From the records below, set down exactly the lines starting with the line that contains "Definition quic_cwndctl_can_send (bytes_in_flight" and going on through the line that contains "cv_hi : c_cwnd". Nothing else is wanted.

== Segment start ==

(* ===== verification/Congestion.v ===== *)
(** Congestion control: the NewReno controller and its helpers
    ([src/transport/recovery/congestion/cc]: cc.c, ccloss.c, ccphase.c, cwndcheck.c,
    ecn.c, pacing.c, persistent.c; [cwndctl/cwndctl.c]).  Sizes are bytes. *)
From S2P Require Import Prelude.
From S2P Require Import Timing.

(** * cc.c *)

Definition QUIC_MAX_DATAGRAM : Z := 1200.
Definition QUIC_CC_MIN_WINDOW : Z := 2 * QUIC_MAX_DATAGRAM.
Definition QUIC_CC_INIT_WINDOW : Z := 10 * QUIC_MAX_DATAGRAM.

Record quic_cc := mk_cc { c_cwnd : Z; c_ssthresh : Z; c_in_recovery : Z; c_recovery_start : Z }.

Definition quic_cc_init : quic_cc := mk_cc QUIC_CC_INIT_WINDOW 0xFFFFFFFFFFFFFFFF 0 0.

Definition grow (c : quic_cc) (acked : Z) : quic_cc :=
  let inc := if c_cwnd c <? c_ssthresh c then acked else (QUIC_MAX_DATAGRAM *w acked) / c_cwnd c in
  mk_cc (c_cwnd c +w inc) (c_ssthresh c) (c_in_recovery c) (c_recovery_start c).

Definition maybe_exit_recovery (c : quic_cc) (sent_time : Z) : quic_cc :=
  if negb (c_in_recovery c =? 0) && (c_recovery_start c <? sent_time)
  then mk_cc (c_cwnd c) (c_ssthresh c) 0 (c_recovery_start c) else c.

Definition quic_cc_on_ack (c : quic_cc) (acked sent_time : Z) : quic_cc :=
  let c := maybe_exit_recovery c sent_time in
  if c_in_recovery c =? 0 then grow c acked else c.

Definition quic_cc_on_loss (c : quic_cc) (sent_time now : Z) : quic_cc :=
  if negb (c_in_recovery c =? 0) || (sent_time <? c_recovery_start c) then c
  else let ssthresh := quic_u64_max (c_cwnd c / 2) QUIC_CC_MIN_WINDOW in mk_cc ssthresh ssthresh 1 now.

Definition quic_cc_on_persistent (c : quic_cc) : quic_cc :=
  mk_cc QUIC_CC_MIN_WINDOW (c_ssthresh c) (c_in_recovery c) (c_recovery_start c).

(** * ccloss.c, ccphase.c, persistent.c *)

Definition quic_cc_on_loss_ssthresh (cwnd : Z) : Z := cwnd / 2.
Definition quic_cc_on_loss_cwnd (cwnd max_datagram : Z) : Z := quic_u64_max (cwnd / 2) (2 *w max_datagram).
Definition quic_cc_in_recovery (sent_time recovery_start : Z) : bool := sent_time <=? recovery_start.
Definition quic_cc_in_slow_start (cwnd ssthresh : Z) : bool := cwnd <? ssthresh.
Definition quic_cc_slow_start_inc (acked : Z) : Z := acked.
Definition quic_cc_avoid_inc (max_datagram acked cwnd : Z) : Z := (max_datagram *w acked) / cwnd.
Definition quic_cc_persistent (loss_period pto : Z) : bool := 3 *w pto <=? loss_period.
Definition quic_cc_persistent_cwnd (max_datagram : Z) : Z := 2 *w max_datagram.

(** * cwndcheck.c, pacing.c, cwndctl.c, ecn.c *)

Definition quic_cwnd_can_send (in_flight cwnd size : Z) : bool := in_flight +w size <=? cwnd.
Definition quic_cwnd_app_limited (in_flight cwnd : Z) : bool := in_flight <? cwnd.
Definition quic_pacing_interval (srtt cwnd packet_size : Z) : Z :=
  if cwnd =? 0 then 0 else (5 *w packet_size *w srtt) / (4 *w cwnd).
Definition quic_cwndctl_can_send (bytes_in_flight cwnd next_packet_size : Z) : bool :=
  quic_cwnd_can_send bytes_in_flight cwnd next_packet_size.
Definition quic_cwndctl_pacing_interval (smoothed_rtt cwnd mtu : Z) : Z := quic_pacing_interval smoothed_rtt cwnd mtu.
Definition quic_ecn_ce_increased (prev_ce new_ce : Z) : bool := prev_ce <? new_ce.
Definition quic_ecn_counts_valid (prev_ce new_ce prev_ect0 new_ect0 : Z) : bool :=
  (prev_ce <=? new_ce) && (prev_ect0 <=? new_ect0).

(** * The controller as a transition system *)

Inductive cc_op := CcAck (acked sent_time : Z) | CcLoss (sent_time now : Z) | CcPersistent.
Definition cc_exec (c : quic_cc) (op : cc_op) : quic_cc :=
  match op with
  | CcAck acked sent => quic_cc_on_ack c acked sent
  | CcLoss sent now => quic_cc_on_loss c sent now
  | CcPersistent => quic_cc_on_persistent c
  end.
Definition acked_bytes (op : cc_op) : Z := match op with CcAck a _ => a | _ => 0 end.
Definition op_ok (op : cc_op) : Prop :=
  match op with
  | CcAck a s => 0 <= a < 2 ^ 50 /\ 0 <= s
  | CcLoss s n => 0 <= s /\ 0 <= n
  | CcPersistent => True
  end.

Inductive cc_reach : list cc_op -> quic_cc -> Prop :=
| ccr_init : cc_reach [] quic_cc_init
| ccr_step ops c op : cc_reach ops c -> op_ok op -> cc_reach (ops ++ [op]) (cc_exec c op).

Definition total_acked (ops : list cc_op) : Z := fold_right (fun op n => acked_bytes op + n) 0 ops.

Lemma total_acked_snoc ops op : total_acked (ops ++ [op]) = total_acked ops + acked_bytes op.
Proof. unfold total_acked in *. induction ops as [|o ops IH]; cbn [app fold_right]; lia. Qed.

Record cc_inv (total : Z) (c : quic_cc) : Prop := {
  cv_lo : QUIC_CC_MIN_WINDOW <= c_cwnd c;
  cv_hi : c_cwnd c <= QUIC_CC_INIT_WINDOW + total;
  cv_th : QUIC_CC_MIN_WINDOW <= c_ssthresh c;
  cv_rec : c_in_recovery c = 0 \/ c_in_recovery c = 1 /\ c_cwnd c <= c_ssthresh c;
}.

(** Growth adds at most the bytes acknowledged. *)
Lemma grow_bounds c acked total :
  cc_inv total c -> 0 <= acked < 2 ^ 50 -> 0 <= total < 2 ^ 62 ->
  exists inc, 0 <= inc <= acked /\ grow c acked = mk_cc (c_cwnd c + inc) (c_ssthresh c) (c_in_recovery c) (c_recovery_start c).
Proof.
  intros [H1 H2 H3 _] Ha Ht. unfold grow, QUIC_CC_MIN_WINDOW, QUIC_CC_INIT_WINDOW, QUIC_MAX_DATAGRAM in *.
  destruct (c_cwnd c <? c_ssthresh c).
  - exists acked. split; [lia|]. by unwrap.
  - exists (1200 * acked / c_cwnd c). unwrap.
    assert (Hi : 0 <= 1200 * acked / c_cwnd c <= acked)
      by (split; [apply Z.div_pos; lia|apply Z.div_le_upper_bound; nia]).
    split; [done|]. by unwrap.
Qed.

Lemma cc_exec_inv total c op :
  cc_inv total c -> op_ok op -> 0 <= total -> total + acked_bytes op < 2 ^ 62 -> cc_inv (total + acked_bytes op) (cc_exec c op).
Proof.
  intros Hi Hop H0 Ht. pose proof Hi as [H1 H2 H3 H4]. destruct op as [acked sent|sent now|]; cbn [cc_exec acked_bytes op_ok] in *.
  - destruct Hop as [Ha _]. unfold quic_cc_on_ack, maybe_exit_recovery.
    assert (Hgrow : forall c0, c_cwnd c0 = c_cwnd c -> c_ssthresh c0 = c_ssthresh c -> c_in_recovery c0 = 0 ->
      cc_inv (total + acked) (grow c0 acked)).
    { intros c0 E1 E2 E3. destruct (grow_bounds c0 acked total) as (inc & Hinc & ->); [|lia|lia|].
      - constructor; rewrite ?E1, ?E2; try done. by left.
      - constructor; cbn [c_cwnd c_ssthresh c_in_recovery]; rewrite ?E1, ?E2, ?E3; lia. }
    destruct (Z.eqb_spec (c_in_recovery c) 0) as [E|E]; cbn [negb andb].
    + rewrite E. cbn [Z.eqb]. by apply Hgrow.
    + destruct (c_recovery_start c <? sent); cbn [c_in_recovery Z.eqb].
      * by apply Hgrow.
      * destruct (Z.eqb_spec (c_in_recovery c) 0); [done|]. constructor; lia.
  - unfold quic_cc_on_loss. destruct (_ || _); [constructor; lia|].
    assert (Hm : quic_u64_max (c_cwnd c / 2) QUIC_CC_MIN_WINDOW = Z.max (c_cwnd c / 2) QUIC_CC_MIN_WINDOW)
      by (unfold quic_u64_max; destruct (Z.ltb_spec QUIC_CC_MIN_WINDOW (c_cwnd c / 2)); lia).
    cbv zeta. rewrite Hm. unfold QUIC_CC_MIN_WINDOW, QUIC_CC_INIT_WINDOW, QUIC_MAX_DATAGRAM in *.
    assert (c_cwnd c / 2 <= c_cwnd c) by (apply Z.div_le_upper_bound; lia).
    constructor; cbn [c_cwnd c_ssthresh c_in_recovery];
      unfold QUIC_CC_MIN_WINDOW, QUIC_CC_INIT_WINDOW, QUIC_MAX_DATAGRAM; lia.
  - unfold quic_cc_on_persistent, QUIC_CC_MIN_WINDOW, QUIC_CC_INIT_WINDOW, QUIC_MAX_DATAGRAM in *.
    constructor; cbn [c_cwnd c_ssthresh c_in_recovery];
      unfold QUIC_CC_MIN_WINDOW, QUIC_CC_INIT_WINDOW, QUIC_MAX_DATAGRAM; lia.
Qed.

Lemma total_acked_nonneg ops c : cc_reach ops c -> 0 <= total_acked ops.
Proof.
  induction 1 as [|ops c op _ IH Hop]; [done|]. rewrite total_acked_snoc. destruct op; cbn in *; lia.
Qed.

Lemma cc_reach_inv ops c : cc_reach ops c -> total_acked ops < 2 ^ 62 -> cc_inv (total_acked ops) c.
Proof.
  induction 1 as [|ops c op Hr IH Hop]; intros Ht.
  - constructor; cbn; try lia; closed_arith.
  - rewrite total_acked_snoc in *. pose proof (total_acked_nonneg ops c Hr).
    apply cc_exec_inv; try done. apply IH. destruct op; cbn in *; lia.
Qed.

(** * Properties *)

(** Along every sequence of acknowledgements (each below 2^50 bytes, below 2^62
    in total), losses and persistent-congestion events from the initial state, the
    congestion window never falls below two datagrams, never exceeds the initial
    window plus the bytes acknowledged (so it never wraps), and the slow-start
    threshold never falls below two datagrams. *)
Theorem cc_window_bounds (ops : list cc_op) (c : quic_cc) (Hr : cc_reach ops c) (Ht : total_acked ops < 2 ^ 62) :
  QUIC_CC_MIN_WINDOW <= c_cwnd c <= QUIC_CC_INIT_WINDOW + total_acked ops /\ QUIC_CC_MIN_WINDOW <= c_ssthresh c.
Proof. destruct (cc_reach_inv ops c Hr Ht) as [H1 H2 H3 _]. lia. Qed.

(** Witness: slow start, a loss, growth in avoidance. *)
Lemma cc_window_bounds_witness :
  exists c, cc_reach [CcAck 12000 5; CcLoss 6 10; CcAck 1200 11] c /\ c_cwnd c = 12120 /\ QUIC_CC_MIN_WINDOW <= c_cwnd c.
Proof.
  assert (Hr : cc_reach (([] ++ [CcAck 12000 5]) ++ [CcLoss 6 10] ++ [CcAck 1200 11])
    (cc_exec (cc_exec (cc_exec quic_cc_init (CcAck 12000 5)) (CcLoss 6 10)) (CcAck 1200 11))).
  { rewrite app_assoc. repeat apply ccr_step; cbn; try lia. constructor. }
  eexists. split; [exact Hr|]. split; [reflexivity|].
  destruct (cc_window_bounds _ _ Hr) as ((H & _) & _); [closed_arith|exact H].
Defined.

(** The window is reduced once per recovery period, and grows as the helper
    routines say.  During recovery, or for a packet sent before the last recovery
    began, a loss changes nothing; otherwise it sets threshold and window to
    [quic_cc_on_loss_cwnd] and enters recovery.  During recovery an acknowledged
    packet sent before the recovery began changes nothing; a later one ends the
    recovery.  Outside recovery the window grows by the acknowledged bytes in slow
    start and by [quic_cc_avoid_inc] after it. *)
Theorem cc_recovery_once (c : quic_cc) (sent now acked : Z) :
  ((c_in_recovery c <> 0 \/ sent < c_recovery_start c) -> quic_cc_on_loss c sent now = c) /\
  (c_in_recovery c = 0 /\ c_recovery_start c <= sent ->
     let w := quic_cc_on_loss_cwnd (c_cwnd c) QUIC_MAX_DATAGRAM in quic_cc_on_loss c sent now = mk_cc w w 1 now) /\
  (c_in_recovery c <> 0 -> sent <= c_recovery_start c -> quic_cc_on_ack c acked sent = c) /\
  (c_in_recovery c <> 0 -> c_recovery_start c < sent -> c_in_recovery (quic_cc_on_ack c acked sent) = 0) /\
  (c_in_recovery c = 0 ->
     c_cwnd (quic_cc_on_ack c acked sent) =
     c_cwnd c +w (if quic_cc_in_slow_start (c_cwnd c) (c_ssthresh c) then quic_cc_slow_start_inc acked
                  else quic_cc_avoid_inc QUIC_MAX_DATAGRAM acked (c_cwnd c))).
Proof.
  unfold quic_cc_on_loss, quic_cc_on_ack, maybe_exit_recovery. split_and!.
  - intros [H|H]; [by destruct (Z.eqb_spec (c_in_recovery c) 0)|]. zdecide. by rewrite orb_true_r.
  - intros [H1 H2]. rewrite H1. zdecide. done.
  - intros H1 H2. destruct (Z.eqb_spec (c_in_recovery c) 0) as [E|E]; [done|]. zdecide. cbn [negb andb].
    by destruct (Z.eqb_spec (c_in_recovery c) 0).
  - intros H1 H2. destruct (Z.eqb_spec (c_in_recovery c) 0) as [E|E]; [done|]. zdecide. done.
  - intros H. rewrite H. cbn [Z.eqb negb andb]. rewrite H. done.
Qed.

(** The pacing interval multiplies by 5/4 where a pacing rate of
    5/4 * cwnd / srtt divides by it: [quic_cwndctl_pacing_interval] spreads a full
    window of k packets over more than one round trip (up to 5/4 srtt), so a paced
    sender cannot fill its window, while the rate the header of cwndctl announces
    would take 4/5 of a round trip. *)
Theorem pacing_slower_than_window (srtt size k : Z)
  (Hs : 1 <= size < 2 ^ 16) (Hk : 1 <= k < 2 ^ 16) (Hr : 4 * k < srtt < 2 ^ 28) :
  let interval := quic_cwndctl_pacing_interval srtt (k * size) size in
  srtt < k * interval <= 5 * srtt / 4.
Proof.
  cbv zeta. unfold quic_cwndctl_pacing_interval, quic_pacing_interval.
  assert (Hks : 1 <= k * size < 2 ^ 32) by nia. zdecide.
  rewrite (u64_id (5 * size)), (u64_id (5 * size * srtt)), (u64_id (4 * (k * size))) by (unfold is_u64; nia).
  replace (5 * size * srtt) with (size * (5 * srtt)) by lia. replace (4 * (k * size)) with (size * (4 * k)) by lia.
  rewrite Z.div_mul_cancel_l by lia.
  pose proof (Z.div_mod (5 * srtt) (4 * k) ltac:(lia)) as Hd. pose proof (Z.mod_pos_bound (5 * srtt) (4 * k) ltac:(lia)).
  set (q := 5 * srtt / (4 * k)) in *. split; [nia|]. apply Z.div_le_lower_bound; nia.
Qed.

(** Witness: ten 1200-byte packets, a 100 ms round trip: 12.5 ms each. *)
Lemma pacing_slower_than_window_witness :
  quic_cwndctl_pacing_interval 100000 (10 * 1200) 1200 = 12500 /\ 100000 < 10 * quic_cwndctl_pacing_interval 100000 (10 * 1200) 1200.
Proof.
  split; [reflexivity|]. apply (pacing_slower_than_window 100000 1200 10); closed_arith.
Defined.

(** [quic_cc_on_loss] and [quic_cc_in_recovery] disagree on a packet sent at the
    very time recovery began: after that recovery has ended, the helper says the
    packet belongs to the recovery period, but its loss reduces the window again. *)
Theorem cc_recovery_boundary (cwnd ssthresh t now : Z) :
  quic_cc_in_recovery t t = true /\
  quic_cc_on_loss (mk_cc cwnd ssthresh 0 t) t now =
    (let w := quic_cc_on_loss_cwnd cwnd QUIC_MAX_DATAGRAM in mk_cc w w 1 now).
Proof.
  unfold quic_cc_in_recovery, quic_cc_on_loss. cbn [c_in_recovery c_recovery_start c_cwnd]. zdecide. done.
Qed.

== Segment end ==

• [Answer below]:
Definition quic_cwndctl_can_send (bytes_in_flight cwnd next_packet_size : Z) : bool :=
  quic_cwnd_can_send bytes_in_flight cwnd next_packet_size.
Definition quic_cwndctl_pacing_interval (smoothed_rtt cwnd mtu : Z) : Z := quic_pacing_interval smoothed_rtt cwnd mtu.
Definition quic_ecn_ce_increased (prev_ce new_ce : Z) : bool := prev_ce <? new_ce.
Definition quic_ecn_counts_valid (prev_ce new_ce prev_ect0 new_ect0 : Z) : bool :=
  (prev_ce <=? new_ce) && (prev_ect0 <=? new_ect0).

(** * The controller as a transition system *)

Inductive cc_op := CcAck (acked sent_time : Z) | CcLoss (sent_time now : Z) | CcPersistent.
Definition cc_exec (c : quic_cc) (op : cc_op) : quic_cc :=
  match op with
  | CcAck acked sent => quic_cc_on_ack c acked sent
  | CcLoss sent now => quic_cc_on_loss c sent now
  | CcPersistent => quic_cc_on_persistent c
  end.
Definition acked_bytes (op : cc_op) : Z := match op with CcAck a _ => a | _ => 0 end.
Definition op_ok (op : cc_op) : Prop :=
  match op with
  | CcAck a s => 0 <= a < 2 ^ 50 /\ 0 <= s
  | CcLoss s n => 0 <= s /\ 0 <= n
  | CcPersistent => True
  end.

Inductive cc_reach : list cc_op -> quic_cc -> Prop :=
| ccr_init : cc_reach [] quic_cc_init
| ccr_step ops c op : cc_reach ops c -> op_ok op -> cc_reach (ops ++ [op]) (cc_exec c op).

Definition total_acked (ops : list cc_op) : Z := fold_right (fun op n => acked_bytes op + n) 0 ops.

Lemma total_acked_snoc ops op : total_acked (ops ++ [op]) = total_acked ops + acked_bytes op.
Proof. unfold total_acked in *. induction ops as [|o ops IH]; cbn [app fold_right]; lia. Qed.

Record cc_inv (total : Z) (c : quic_cc) : Prop := {
  cv_lo : QUIC_CC_MIN_WINDOW <= c_cwnd c;
  cv_hi : c_cwnd c <= QUIC_CC_INIT_WINDOW + total;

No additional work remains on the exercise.